West appeared in the film Reunion (1989) with Jason Robards and Christien Anholt as an aristocratic boy who befriends the son of a Jewish doctor in 1930s Germany. West played the lower-middle-class clerk Leonard Bast in the Merchant Ivory film adaptation of E. M. Forster's novel Howards End (1992), featuring Emma Thompson, Helena Bonham Carter, and Anthony Hopkins. For this role, he was nominated for best supporting actor at the 1993 BAFTA Film Awards. West appeared with Thompson again in the film Carrington (1995).

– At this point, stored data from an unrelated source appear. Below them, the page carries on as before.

(** A launch ends without a process, or comes to the try block with nothing
    spawned and nothing recorded. *)
Lemma launch_reaches manifest opts s s' r :
  launch manifest opts s = (s', r) →
  ∃ pre, Forall spawns_none pre ∧
    (obs s' = obs s ++ pre ∨
     (Forall writes_none pre ∧ ∃ args slot sx, obs sx = obs s ++ pre ∧ v_child sx = None ∧
        try_catch (launch_try manifest opts args slot) (launch_failed oracle date_valid) sx = (s', r))).
Proof.
  assert (∀ l, Forall bare l → Forall spawns_none l ∧ Forall writes_none l) as Hbare.
  { clear. intros l H. split; (eapply Forall_impl; [exact H|]); by intros o []. }
  intros E. unfold launchModelHost in E.
  assert (appends (@obs W) bare (if so_signal opts then perform CAborted else mret false)) as Ha by bare_auto.
  apply bind_run in E as [(e&E&->)|(s1&aborted&E1&E)].
  { destruct (appends_run _ _ _ _ _ _ Ha E) as (seg&Eo&Hs). exists seg. split; [by apply Hbare|by left]. }
  destruct (appends_run _ _ _ _ _ _ Ha E1) as (seg1&Eo1&[Hs1 Hw1]%Hbare). clear E1 Ha.
  destruct aborted.
  { injection E as <- <-. cbn. rewrite Eo1, <-app_assoc. eexists. split; [|by left]. apply Forall_app. split; [done|].
    by apply Forall_singleton; intros []. }
  apply bind_run in E as [(e&E&->)|(s2&early&E2&E)].
  { destruct (spec_run _ _ _ _ _ _ (reapOrAdopt_cleared manifest) E) as (seg&Eo&Hs&_). rewrite Eo1, <-app_assoc in Eo.
    eexists. split; [|by left]. by apply Forall_app. }
  destruct (spec_run _ _ _ _ _ _ (reapOrAdopt_cleared manifest) E2) as (seg2&Eo2&Hs2&Hw2). clear E2. rewrite Eo1, <-app_assoc in Eo2.
  destruct early as [res|].
  { injection E as <- <-. cbn. rewrite Eo2, <-app_assoc. eexists. split; [|by left]. rewrite !Forall_app. split_and!; [done..|].
    by apply Forall_singleton; intros []. }
  specialize (Hw2 eq_refl).
  apply bind_run in E as [(e&E&_)|(s3&u&E3&E)].
  { unfold warnExternalBind in E. destruct (modelHostExternalBindHost _); [destruct (bool_decide _)|]; discriminate. }
  destruct (appends_run _ _ _ _ _ _ (warn_bare manifest) E3) as (seg3&Eo3&[Hs3 Hw3]%Hbare). clear E3.
  rewrite Eo2, <-!app_assoc in Eo3. apply bind_run in E as [(e&E&->)|(s4&[args slot]&E4&E)].
  { injection E as <- _. eexists. split; [|by left]. by rewrite !Forall_app. }
  injection E4 as <- _. exists (seg1 ++ seg2 ++ seg3). split; [by rewrite !Forall_app|]. right.
  split; [by rewrite !Forall_app|]. eexists args, slot, (mkSt (world s3) (files s3) (obs s3) None None). done.
Qed.

Lemma spawned_at pid pre b a e pid' post :
  Forall spawns_none pre → Forall spawns_none post →
  spawned pid (pre ++ OCall (CSpawn b a e) (Ok (Some pid')) :: post) → pid' = pid.
Proof.
  intros H1 H2 (b'&a'&e'&Hin). rewrite elem_of_app, elem_of_cons in Hin. rewrite Forall_forall in H1, H2.
  destruct Hin as [Hin|[Heq|Hin]]; [by destruct (H1 _ Hin)| |by destruct (H2 _ Hin)].
  apply (f_equal (λ o, match o with OCall (CSpawn _ _ _) (Ok x) => x | _ => None end)) in Heq. by injection Heq.
Qed.

Lemma spawned_none pid l : Forall spawns_none l → ¬ spawned pid l.
Proof. intros H (b&a&e&Hin). rewrite Forall_forall in H. by apply (H _ Hin). Qed.

(** The process was recorded, found ready and still there, or told to go with
    nothing recorded; the caller learns which. *)
Definition accounted (manifest : ModelHostManifest) (pid : Z) (seg : list Obs) (res : StartModelHostResult) : Prop :=
  ∃ before b a e after, seg = before ++ OCall (CSpawn b a e) (Ok (Some pid)) :: after ∧
    if sr_ok res then
      res = mkStartResult true (Some pid) None None ∧ Forall mild after ∧
      recorded manifest pid after ∧ probed_ready manifest after ∧ OCall (CExitCode pid) (Ok None) ∈ after
    else
      sr_spawnedPid res = Some pid ∧ (∃ torn, OCall (CTeardown pid None) torn ∈ after) ∧ Forall writes_none seg.

Lemma tame_bare l : Forall tame l → Forall spawns_none l ∧ Forall writes_none l.
Proof. intros H. split; (eapply Forall_impl; [exact H|]); intros o Ho; apply tame_not in Ho as (?&?&?); done. Qed.

Lemma mild_spawns l : Forall mild l → Forall spawns_none l.
Proof.
  intros H. eapply Forall_impl; [exact H|]. unfold spawns_none. intros [[] r| | | |]; cbn; try tauto. destruct r as [[]|]; tauto.
Qed.

Lemma launch_fate manifest opts s s' r :
  launch manifest opts s = (s', r) →
  ∃ seg, obs s' = obs s ++ seg ∧ ∀ pid, spawned pid seg → ∃ res, r = Ok res ∧ accounted manifest pid seg res.
Proof.
  intros E. apply launch_reaches in E as (pre&Hpre&[Eo|(Hw&args&slot&sx&Eo&Hc&E)]).
  { exists pre. split; [done|]. intros pid Hsp. by destruct (spawned_none _ _ Hpre Hsp). }
  unfold try_catch in E. destruct (launch_try manifest opts args slot sx) as [s1 r1] eqn:E1.
  apply launch_try_fate in E1 as (seg&Eo1&[(Hc1&[Hs _]%tame_bare&Hr)|(pid'&seg1&b&a&e&post&Hc1&->&[Hs1 Hw1]%tame_bare&Hr)]);
    [| |done]; rewrite Eo, <-app_assoc in Eo1.
  - destruct r1 as [|error]; [done|]. apply launch_failed_fate in E as (_&seg2&Eo2&Hseg2). rewrite Hc1 in Hseg2.
    apply tame_bare in Hseg2 as [Hs2 _]. rewrite Eo1, <-!app_assoc in Eo2. eexists. split; [exact Eo2|]. intros pid Hsp.
    apply spawned_none in Hsp; [done|]. by repeat (apply Forall_app; split).
  - destruct r1 as [res|error].
    + injection E as <- <-. destruct Hr as (->&Hmild&Hrest). eexists. split; [exact Eo1|]. intros pid Hsp. rewrite app_assoc in Hsp.
      apply spawned_at in Hsp as ->; [|by apply Forall_app|by apply mild_spawns]. eexists. split; [done|].
      exists (pre ++ seg1), b, a, e, post. by rewrite <-app_assoc.
    + apply launch_failed_fate in E as (->&seg2&Eo2&Hseg2). rewrite Hc1 in *. destruct Hseg2 as (torn&rest&->&[Hs2 Hw2]%tame_bare).
      apply tame_bare in Hr as [Hs3 Hw3]. rewrite Eo1, <-!app_assoc in Eo2. eexists. split; [exact Eo2|]. intros pid Hsp.
      rewrite app_assoc in Hsp. cbn [app] in Hsp |- *. apply spawned_at in Hsp as ->; [|by apply Forall_app|
        apply Forall_app; split; [done|]; apply Forall_cons; split; [by intros []|done]].
      eexists. split; [done|]. exists (pre ++ seg1), b, a, e, (post ++ OCall (CTeardown pid None) torn :: rest).
      rewrite <-app_assoc. split; [done|]. cbn [sr_ok sr_spawnedPid]. split_and!; [done| |].
      * exists torn. apply elem_of_app. right. left.
      * repeat first [done|apply Forall_app; split|apply Forall_cons; split]; by intros [].
Qed.

(** [m] spawns and records nothing itself, and ends or goes on as one of [K]. *)
Definition comes_to {A} (K : M A → Prop) (m : M A) : Prop :=
  ∀ s s' r, m s = (s', r) → ∃ pre, Forall bare pre ∧
    (obs s' = obs s ++ pre ∨ ∃ k sx, K k ∧ obs sx = obs s ++ pre ∧ k sx = (s', r)).

Lemma comes_quiet {A} K (m : M A) : appends (@obs W) bare m → comes_to K m.
Proof. intros H s s' r E. destruct (appends_run _ _ _ _ _ _ H E) as (seg&?&?). exists seg. split; [done|by left]. Qed.

Lemma comes_as {A} (K : M A → Prop) (m : M A) : K m → comes_to K m.
Proof. intros H s s' r E. exists []. split; [constructor|]. right. exists m, s. by rewrite app_nil_r. Qed.

Lemma comes_seq {A B} K (m : M A) (f : A → M B) :
  appends (@obs W) bare m → (∀ a, comes_to K (f a)) → comes_to K (m ≫= f).
Proof.
  intros Hm Hf s s' r E. apply bind_run in E as [(e&E&->)|(s1&a&E1&E)].
  { destruct (appends_run _ _ _ _ _ _ Hm E) as (seg&?&?). exists seg. split; [done|by left]. }
  destruct (appends_run _ _ _ _ _ _ Hm E1) as (seg&Eo&Hs). destruct (Hf a _ _ _ E) as (pre&Hpre&H).
  rewrite Eo in H. setoid_rewrite <-app_assoc in H. exists (seg ++ pre). split; [by apply Forall_app|done].
Qed.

In voice-over, West provided the voice of Pongo in 101 Dalmatians II: Patch's London Adventure, replacing Rod Taylor.

West's film career has continued with roles in films such as Franco Zeffirelli's Jane Eyre, Notting Hill, Iris, Van Helsing and Darkest Hour. In 2004, he appeared in the year's highest rated mini-series on German television, Die Nibelungen, which was released in the United States in 2006 as Dark Kingdom: The Dragon King. In 2012, he played King George VI in Hyde Park on Hudson.

===Television===
West has appeared in many long-running series: Midsomer Murders, Waking the Dead and Poirot, as well as one-off dramas. He played Anthony Blunt in Cambridge Spies, a BBC production about the four British spies, starring alongside Toby Stephens (Philby), Tom Hollander (Burgess) and Rupert Penry-Jones (Maclean). He reprised his role as Blunt in "Olding", the premiere episode of the third season of The Crown released in 2019.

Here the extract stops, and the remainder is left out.